Presentation on theme: "Adding Priced Capacity for Congestion Relief Robert W. Poole, Jr. Director of Transportation Studies Reason Foundation www.reason.org/transportation."— Presentation transcript:
Adding Priced Capacity for Congestion Relief Robert W. Poole, Jr. Director of Transportation Studies Reason Foundation www.reason.org/transportation
Not Just New Capacity: Priced Capacity Value pricing keeps the lanes uncongested, offers premium service. During rush hours, priced lanes offer much greater througput. Self-generated revenues mean they can get built now, not “ someday. ”
What Types of Priced Capacity? HOT Lanes Express Toll Lanes Express Toll Networks Truck-Only Toll Lanes New beltways Missing links in freeway systems
HOT Lanes: A First Step Priced lanes offer meaningful congestion relief to those willing to pay. Ensure use of all of the expensive capacity. Toll revenues can help pay for the large investment needed. High performance is sustainable, long- term.
Value Pricing Offers Precise Traffic Flow Control I-15 quasi-real-time variable pricing 91-Express: fine-tuned rate schedule, periodically adjusted 49% of peak traffic with 33% of lane capacity Both offer reliable high speeds during rush hours.
Synergy of Priced Lanes and Bus Rapid Transit Value-priced lane is virtual equivalent of exclusive busway (VEB). Pricing limits vehicle flow to what ’ s compatible with LOS C conditions. Reliable high speed is sustainable long- term, thanks to pricing. Houston implementing first VEB on Katy Freeway managed lanes.
VEB Prototype: Houston’s Katy Managed Lanes 3-way public-public partnership Transit agency (METRO) Toll agency (HCTRA) State DOT (TxDOT) 4 new lanes in median, with value pricing HCTRA funds and manages the priced lanes METRO guaranteed 65 buses/hr and 25% of capacity for bus + HOV3+ LOS C to be maintained, via pricing and occupancy controls
Implications of Katy Agreement Transit funding: no toll revenues to METRO, but still a great deal (free guideway). Busway capacity: 65/hr. is 62% increase; should be ample. FTA approval: granted, based on LOS C. Occupancy changes: going to HOV-3 now and HOV-4 as needed. Pricing sustainability: MOU commitment.

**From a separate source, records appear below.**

(** ** Giving the telegrams back *)

(** The blocks that an array of telegrams holds. *)
Definition dest_of (l : list TRDP_EXCHG_PAR_T) (t i : nat) : option TRDP_DEST_T := p ← l !! t; ds ← ex_pDest p; ds !! i.
Definition src_of (l : list TRDP_EXCHG_PAR_T) (t i : nat) : option TRDP_SRC_T := p ← l !! t; ss ← ex_pSrc p; ss !! i.
Definition holds_block (l : list TRDP_EXCHG_PAR_T) (b : xml_block) : Prop :=
  match b with
  | BlkExchg => True
  | BlkMdPar t => is_Some (p ← l !! t; ex_pMdPar p)
  | BlkPdPar t => is_Some (p ← l !! t; ex_pPdPar p)
  | BlkDests t => is_Some (p ← l !! t; ex_pDest p)
  | BlkDestHost t i => is_Some (d ← dest_of l t i; dst_pUriHost d)
  | BlkDestUser t i => is_Some (d ← dest_of l t i; dst_pUriUser d)
  | BlkDestSdt t i => is_Some (d ← dest_of l t i; dst_pSdtPar d)
  | BlkSrcs t => is_Some (p ← l !! t; ex_pSrc p)
  | BlkSrcHost1 t i => is_Some (d ← src_of l t i; src_pUriHost1 d)
  | BlkSrcHost2 t i => is_Some (d ← src_of l t i; src_pUriHost2 d)
  | BlkSrcUser t i => is_Some (d ← src_of l t i; src_pUriUser d)
  | BlkSrcSdt t i => is_Some (d ← src_of l t i; src_pSdtPar d)
  | BlkMap | BlkDatasets | BlkDataset _ | BlkUnit _ _ => False
  end.

Lemma elem_of_when {A} (p : option A) b b' : b ∈ when p b' <-> b = b' /\ is_Some p.
Proof. unfold when. destruct p; rewrite ?list_elem_of_singleton; split; try done; try (by intros ->); try (by intros [-> _]); [inversion 1|intros [_ [? [=]]]]. Qed.
Lemma NoDup_when {A} (p : option A) b : NoDup (when p b).
Proof. destruct p; cbn; [apply NoDup_singleton|apply NoDup_nil_2]. Qed.

(** The blocks of an array, with those of its entries told apart by their place. *)
Section entries_free.
Context {R : Type} (f : nat -> R -> list xml_block) (place : xml_block -> option nat)
  (Hplace : forall i r b, b ∈ f i r -> place b = Some i) (Hnodup : forall i r, NoDup (f i r)).

Lemma free_entries_all l : forall i, exists bs, free_entries f (length l) i l = Some bs /\ NoDup bs
  /\ forall b, b ∈ bs <-> exists j r, l !! j = Some r /\ b ∈ f (i + j)%nat r.
Proof.
  induction l as [|r l IH]; intros i; cbn [length free_entries].
  - exists []. split_and!; [done|by apply NoDup_nil_2|]. intros b. split; [by inversion 1|intros (j & r & Hj & _); by destruct j].
  - destruct (IH (S i)) as (bs & -> & Hn & Hb). exists (f i r ++ bs). split_and!; [done| |].
    + apply list.NoDup_app. split_and!; [done| |done]. intros b H1 H2. apply Hb in H2 as (j & r' & _ & H2). apply Hplace in H1, H2. rewrite H1 in H2. injection H2. lia.
    + intros b. rewrite elem_of_app, Hb. split.
      * intros [H|(j & r' & Hj & H)]; [exists 0%nat, r; by rewrite Nat.add_0_r|exists (S j), r'; by rewrite Nat.add_succ_r].
      * intros (j & r' & Hj & H). destruct j as [|j]; [left; injection Hj as <-; by rewrite Nat.add_0_r in H|right; exists j, r'; by rewrite Nat.add_succ_r in H].
Qed.

Lemma free_array_all cnt l b0 : entries cnt l -> place b0 = None -> exists bs, free_array f cnt l b0 = Some bs /\ NoDup bs
  /\ forall b, b ∈ bs <-> (b = b0 /\ is_Some l) \/ exists j r, (ss ← l; ss !! j) = Some r /\ b ∈ f j r.
Proof.
  intros He Hb0. unfold entries in He. unfold free_array. destruct l as [l|].
  - destruct He as [-> Hl]. rewrite (proj2 (Z.eqb_neq _ _)), Nat2Z.id by lia. destruct (free_entries_all l 0) as (bs & -> & Hn & Hb).
    exists (bs ++ [b0]). split_and!; [done| |].
    + apply list.NoDup_app. split_and!; [done| |apply NoDup_singleton]. intros b H1 H2. apply list_elem_of_singleton in H2 as ->.
      apply Hb in H1 as (j & r & _ & H1). apply Hplace in H1. congruence.
    + intros b. rewrite elem_of_app, list_elem_of_singleton, Hb. split; [intros [H| ->]; [by right|left; by split]|intros [[-> _]|H]; [by right|by left]].
  - rewrite He. exists []. split_and!; [done|by apply NoDup_nil_2|]. intros b. split; [by inversion 1|]. intros [[_ [? [=]]]|(j & r & [=] & _)].
Qed.
End entries_free.

Definition dest_place (b : xml_block) : option nat :=
  match b with BlkDestHost _ i | BlkDestUser _ i | BlkDestSdt _ i => Some i | _ => None end.
Definition src_place (b : xml_block) : option nat :=
  match b with BlkSrcHost1 _ i | BlkSrcHost2 _ i | BlkSrcUser _ i | BlkSrcSdt _ i => Some i | _ => None end.
Definition telegram_place (b : xml_block) : option nat :=
  match b with
  | BlkMdPar t | BlkPdPar t | BlkDests t | BlkSrcs t | BlkDestHost t _ | BlkDestUser t _ | BlkDestSdt t _
  | BlkSrcHost1 t _ | BlkSrcHost2 t _ | BlkSrcUser t _ | BlkSrcSdt t _ => Some t
  | _ => None
  end.

Lemma elem_of_free_dest t i d b : b ∈ free_dest t i d <->
  (b = BlkDestHost t i /\ is_Some (dst_pUriHost d)) \/ (b = BlkDestUser t i /\ is_Some (dst_pUriUser d)) \/ (b = BlkDestSdt t i /\ is_Some (dst_pSdtPar d)).
Proof. unfold free_dest. by rewrite !elem_of_app, !elem_of_when. Qed.
Lemma elem_of_free_src t i d b : b ∈ free_src t i d <->
  (b = BlkSrcHost1 t i /\ is_Some (src_pUriHost1 d)) \/ (b = BlkSrcHost2 t i /\ is_Some (src_pUriHost2 d))
  \/ (b = BlkSrcUser t i /\ is_Some (src_pUriUser d)) \/ (b = BlkSrcSdt t i /\ is_Some (src_pSdtPar d)).
Proof. unfold free_src. by rewrite !elem_of_app, !elem_of_when. Qed.

Ltac no_dup_blocks := repeat (apply list.NoDup_app; split_and!; [apply NoDup_when|intros ?b ?H1 ?H2; rewrite ?elem_of_app, ?elem_of_when in *; intuition congruence|]); apply NoDup_when.

Lemma free_dest_nodup t i d : NoDup (free_dest t i d).
Proof. unfold free_dest. no_dup_blocks. Qed.
Lemma free_src_nodup t i d : NoDup (free_src t i d).
Proof. unfold free_src. no_dup_blocks. Qed.

Lemma is_Some_bind {A B} (m : option A) (f : A -> option B) : is_Some (m ≫= f) <-> exists x, m = Some x /\ is_Some (f x).
Proof. destruct m as [x|]; cbn; [split; [by exists x|by intros (? & [= <-] & ?)]|split; [by intros []|by intros (? & [=] & _)]]. Qed.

Network Comparisons 500-lane-mile VEB Network cost is $4 to $6 billion, based on Reason studies. 250 route-mile light rail system cost is $31 billion, based on latest FTA data. 250 route-mile heavy rail system would be $38 billion, per FTA. Plus, the VEB guideway would not depend on [limited] FTA funding.

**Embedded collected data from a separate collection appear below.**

(** [pInterval] is whether there is room for the interval; [fds] the set and the highest descriptor. *)
Definition tlc_getInterval (env : if_env) (h : option Z) (pInterval : bool) (fds : option (gset Z * Z))
    (st : TRDP_STACK) : TRDP_ERR_T * TRDP_STACK * option (TRDP_TIME_T * (gset Z * Z)) :=
  if negb (trdp_isValidSession env st h) then (TRDP_NOINIT_ERR, st, None)
  else match pInterval, fds with
  | true, Some fds =>
      with_session env (if_lock env) h st None
        (fun s n => let '(s', t, fds') := getInterval_in (vos_getTime (if_sock env)) fds s in
                    (TRDP_NO_ERR, s', n, Some (t, fds')))
  | _, _ => (TRDP_PARAM_ERR, st, None)
  end.

(** What happens during one round: the environment of sending and of receiving, the time when the
    subscriptions are checked, the datagrams waiting at each descriptor and the ready descriptors. *)
Record round_env := mkRound {
  rd_rcv : rcv_env; rd_now : TRDP_TIME_T; rd_empty : TRDP_ERR_T; rd_rxs : Z -> list rx_result;
  rd_fds : option (gset Z); rd_count : option Z }.

(** Message data is sent: an incomplete transmission is no error of the round. *)
Definition md_send_in (result : TRDP_ERR_T) (s : TRDP_SESSION_T) : TRDP_ERR_T * TRDP_SESSION_T :=
  let '(err, s') := trdp_mdSend s in
  (if is_ok err || bool_decide (err = TRDP_IO_ERR) then result else err, s').

Definition send_in (rd : round_env) (s : TRDP_SESSION_T) : TRDP_ERR_T * TRDP_SESSION_T * list pd_event :=
  trdp_pdSendQueued (rcv_pd_env (rd_rcv rd)) (set_nextJob timerclear s).

Definition listen_in (rd : round_env) (result : TRDP_ERR_T) (s : TRDP_SESSION_T)
  : TRDP_ERR_T * TRDP_SESSION_T * (option (gset Z) * option Z) * list pd_event :=
  let '(err, s1, fds, cnt, evs) :=
    trdp_pdCheckListenSocks (rd_rcv rd) (rd_empty rd) (rd_rxs rd) (rd_fds rd) (rd_count rd) s in
  let '(s2, fds2, cnt2) := trdp_mdCheckListenSocks s1 fds cnt in
  (if is_ok err then result else err, trdp_mdCheckTimeouts s2, (fds2, cnt2), evs).

Definition process_in (rd : round_env) (s : TRDP_SESSION_T)
  : TRDP_ERR_T * TRDP_SESSION_T * (option (gset Z) * option Z) * list pd_event :=
  let '(r1, s1, ev1) := send_in rd s in
  let '(s2, ev2) := trdp_pdHandleTimeOuts (rd_now rd) s1 in
  let '(r2, s3) := md_send_in r1 s2 in
  let '(r3, s4, io, ev3) := listen_in rd r2 s3 in
  (r3, s4, io, ev1 ++ ev2 ++ ev3).

Definition process_recv_in (rd : round_env) (s : TRDP_SESSION_T)
  : TRDP_ERR_T * TRDP_SESSION_T * (option (gset Z) * option Z) * list pd_event :=
  let '(s1, ev1) := trdp_pdHandleTimeOuts (rd_now rd) (set_nextJob timerclear s) in
  let '(r, s2, io, ev2) := listen_in rd TRDP_NO_ERR s1 in
  (r, s2, io, ev1 ++ ev2).

Definition process_send_in (rd : round_env) (s : TRDP_SESSION_T)
  : TRDP_ERR_T * TRDP_SESSION_T * list pd_event :=
  let '(r1, s1, ev1) := send_in rd s in
  let '(r2, s2) := md_send_in r1 s1 in
  (r2, s2, ev1).

Definition tlc_process (env : if_env) (h : option Z) (rd : round_env) (st : TRDP_STACK)
  : TRDP_ERR_T * TRDP_STACK * option ((option (gset Z) * option Z) * list pd_event) :=
  with_session env TRDP_NOINIT_ERR h st None
    (fun s n => let '(r, s', io, evs) := process_in rd s in (r, s', n, Some (io, evs))).
Definition tlc_process_recv (env : if_env) (h : option Z) (rd : round_env) (st : TRDP_STACK)
  : TRDP_ERR_T * TRDP_STACK * option ((option (gset Z) * option Z) * list pd_event) :=
  with_session env TRDP_NOINIT_ERR h st None
    (fun s n => let '(r, s', io, evs) := process_recv_in rd s in (r, s', n, Some (io, evs))).
Definition tlc_process_send (env : if_env) (h : option Z) (rd : round_env) (st : TRDP_STACK)
  : TRDP_ERR_T * TRDP_STACK * list pd_event :=
  with_session env TRDP_NOINIT_ERR h st []
    (fun s n => let '(r, s', evs) := process_send_in rd s in (r, s', n, evs)).
End Work.

(** A session without message data: nothing to wait for, to send or to receive. *)
#[export] Instance no_message_data : MdLayer := {|
  trdp_mdCheckPending s fds := (s, fds);
  trdp_mdSend s := (TRDP_NO_ERR, s);
  trdp_mdCheckListenSocks s fds cnt := (s, fds, cnt);
  trdp_mdCheckTimeouts s := s;
  trdp_mdClose _ s := s |}.
#[export] Instance no_message_data_laws : MdLaws.
Proof. split; cbn; auto. Qed.

(** ** Pull requests *)
Record req_args := mkReqArgs {
  q_comId : Z; q_etbTopoCnt : Z; q_opTrnTopoCnt : Z; q_srcIpAddr : Z; q_destIpAddr : Z;
  q_pktFlags : Z; q_sendParam : option (Z * Z); q_data : option (list Z); q_dataSize : Z;
  q_replyComId : Z; q_replyIpAddr : Z }.

Definition req_src (a : req_args) (s : TRDP_SESSION_T) : Z :=
  if q_srcIpAddr a =? 0 then realIP s else q_srcIpAddr a.

(** The request element with its header, before the data is put. *)
Definition req_ele (sessions : list TRDP_SESSION_T) (a : req_args) (s : TRDP_SESSION_T)
    (p idx replyComId : Z) : PD_ELE_T :=
  let gross := trdp_packetSizePD (q_dataSize a) in
  let e0 := set_pFrame (repeat 0 (Z.to_nat gross))
              (set_grossSize gross (set_dataSize (q_dataSize a) (zero_ele p))) in
  let e1 := set_timeToGo timerclear (set_interval timerclear (set_socketIdx idx e0)) in
  let e2 := set_addr (mkAddr (q_comId a) (req_src a s) (q_destIpAddr a) (pub_group (q_destIpAddr a)) 0 0) e1 in
  let e3 := set_magic TRDP_MAGIC_PUB_HNDL_VALUE (set_pktFlags (pd_pktFlags s (q_pktFlags a)) e2) in
  let e4 := set_curSeqCnt (u32 (trdp_getSeqCnt sessions (q_comId a) TRDP_MSG_PR (req_src a s) - 1)) e3 in
  default e4 (trdp_pdInit TRDP_MSG_PR (q_etbTopoCnt a) (q_opTrnTopoCnt a) replyComId (q_replyIpAddr a) (Some e4)).

(** The time out of the subscription starts with the request. *)
Definition start_timeout (now : TRDP_TIME_T) (e : PD_ELE_T) : PD_ELE_T :=
  if timerisset (interval e)
  then set_privFlags (clear_flag (privFlags e) TRDP_TIMED_OUT) (set_timeToGo (addTime now (interval e)) e)
  else e.

Definition request_in (env : if_env) (sessions : list TRDP_SESSION_T) (sub : Z) (a : req_args)
    (s : TRDP_SESSION_T) (n : Z) : TRDP_ERR_T * TRDP_SESSION_T * Z * unit :=
  match if_elem env with
  | None => (TRDP_MEM_ERR, s, n, tt)
  | Some p =>
      if negb (if_frame env) then (TRDP_NO_ERR, s, n, tt)
      else
        let '(ret, idx, ifc, n') :=
          trdp_requestSocket (if_sock env) (pd_socket s (q_sendParam a) (req_src a s) 0 false) (iface s) n in
        let s1 := set_iface ifc s in
        if negb (is_ok ret) then (ret, s1, n', tt)
        else
          let reply := if q_replyComId a =? 0
                       then from_option a_comId 0 (find_ele sub (pRcvQueue s)) else q_replyComId a in
          let e := req_ele sessions a s1 p (default 0 idx) reply in
          let s2 := set_pSndQueue (trdp_queueInsFirst (pSndQueue s1) (Some e)) s1 in
          let '(ret, s3) := match q_data a with
                            | Some d => if 0 <? q_dataSize a then put_in env p (Some d) (q_dataSize a) s2
                                        else (TRDP_NO_ERR, s2)
                            | None => (TRDP_NO_ERR, s2)
                            end in
          let s4 := set_pSndQueue (update_ele p (fun e => set_privFlags (set_flag (privFlags e) TRDP_REQ_2B_SENT) e)
                                     (pSndQueue s3)) s3 in
          (ret, set_pRcvQueue (update_ele sub (start_timeout (vos_getTime (if_sock env))) (pRcvQueue s4)) s4, n', tt)
  end.

Definition tlp_request (env : if_env) (h : option Z) (subHandle : option Z) (a : req_args) (st : TRDP_STACK)
  : TRDP_ERR_T * TRDP_STACK :=
  match h, subHandle with
  | Some h, Some sub =>
      if ((q_comId a =? 0) && (q_replyComId a =? 0)) || (q_destIpAddr a =? 0) then (TRDP_PARAM_ERR, st)
      else if negb (handle_magic sub st =? TRDP_MAGIC_SUB_HNDL_VALUE) then (TRDP_NOSUB_ERR, st)
      else fst (with_session env (if_lock env) (Some h) st tt (request_in env (trdp_sessionQueue st) sub a))
  | _, _ => (TRDP_PARAM_ERR, st)
  end.

(** ** Subscribing *)
Record sub_args := mkSub {
  s_userRef : Z; s_cbFunction : TRDP_PD_CALLBACK_T; s_comId : Z; s_etb : Z; s_op : Z; s_srcIpAddr : Z;
  s_destIpAddr : Z; s_pktFlags : Z; s_timeout : Z; s_toBehavior : TRDP_TO_BEHAVIOR_T }.

Definition sub_timeout (s : TRDP_SESSION_T) (timeout : Z) : Z :=
  if timeout =? 0 then pd_timeout (pdDefault s)
  else if timeout <? TRDP_TIMER_GRANULARITY then TRDP_TIMER_GRANULARITY else timeout.

Definition sub_addr (a : sub_args) : TRDP_ADDRESSES_T :=
  mkAddr (s_comId a) (s_srcIpAddr a) (s_destIpAddr a) (pub_group (s_destIpAddr a)) 0 0.

Definition sub_ele (now : TRDP_TIME_T) (a : sub_args) (s : TRDP_SESSION_T) (p idx : Z) : PD_ELE_T :=
  let t := sub_timeout s (s_timeout a) in
  let joint := if vos_isMulticast (s_destIpAddr a) then TRDP_MC_JOINT else 0 in
  let iv := mkTime (t / 1000000) (t mod 1000000) in
  let forever := t =? TRDP_TIMER_FOREVER in
  mkPD p TRDP_MAGIC_SUB_HNDL_VALUE (sub_addr a) 0 0 0 0 0 None 0 0 0 0 TRDP_NO_ERR
    (set_flag joint TRDP_INVALID_DATA) (pd_pktFlags s (s_pktFlags a))
    (if forever then timerclear else iv) (if forever then timerclear else addTime now iv)
    (if bool_decide (s_toBehavior a = TRDP_TO_DEFAULT) then pd_toBehavior (pdDefault s) else s_toBehavior a)
    0 TRDP_MAX_PD_PACKET_SIZE 0 idx (s_userRef a)
    (match s_cbFunction a with None => pd_cbFunction (pdDefault s) | Some f => Some f end)
    (repeat 0 (Z.to_nat TRDP_MAX_PD_PACKET_SIZE)).

Definition subscribe_in (env : if_env) (a : sub_args) (s : TRDP_SESSION_T) (n : Z)
  : TRDP_ERR_T * TRDP_SESSION_T * Z * option Z :=
  match trdp_queueFindSubAddr (pRcvQueue s) (Some (sub_addr a)) with
  | Some _ => (TRDP_NOSUB_ERR, s, n, None)
  | None =>
      let '(ret, idx, ifc, n') :=
        trdp_requestSocket (if_sock env) (pd_socket s None (realIP s) (pub_group (s_destIpAddr a)) true) (iface s) n in
      let s1 := set_iface ifc s in
      if negb (is_ok ret) then (ret, s1, n', None)
      else
        let idx := default 0 idx in
        match if_elem env with
        | None => (TRDP_MEM_ERR, set_iface (trdp_releaseSocket (if_sock env) ifc idx 0 false) s1, n', None)
        | Some p =>
            if negb (if_frame env) then (TRDP_MEM_ERR, s1, n', None)
            else (TRDP_NO_ERR,
                  set_pRcvQueue (trdp_queueAppLast (pRcvQueue s1)
                                   (Some (sub_ele (vos_getTime (if_sock env)) a s1 p idx))) s1, n', Some p)
        end
  end.

Definition tlp_subscribe (env : if_env) (h : option Z) (pSubHandle : bool) (a : sub_args) (st : TRDP_STACK)
  : TRDP_ERR_T * TRDP_STACK * option Z :=
  if negb pSubHandle then (TRDP_PARAM_ERR, st, None)
  else with_session env TRDP_NOINIT_ERR h st None (subscribe_in env a).

Definition unsubscribe_in (env : if_env) (p : Z) (s : TRDP_SESSION_T) : TRDP_SESSION_T :=
  match find_ele p (pRcvQueue s) with
  | None => s
  | Some e => set_iface (trdp_releaseSocket (if_sock env) (iface s) (socketIdx e) 0 false)
                (set_pRcvQueue (trdp_queueDelElement (pRcvQueue s) (Some p)) s)
  end.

Where can we add new capacity? Go up — add elevated lanes above existing freeway Go under — bored tunnels under sensitive areas (e.g., for missing links) Re-use untraditional ROW: Rail lines Flood plains Power line corridors
Conclusions Value-priced toll lanes provide “ congestion insurance ” for all motorists, even if they don ’ t use them often. A network of priced lanes is the virtual equivalent of a regionwide busway network, offering a low-cost alternative to rail. New capacity can be added above and below existing roads and lands, and along non- highway ROW. Toll revenues can pay for much of the cost of new priced capacity.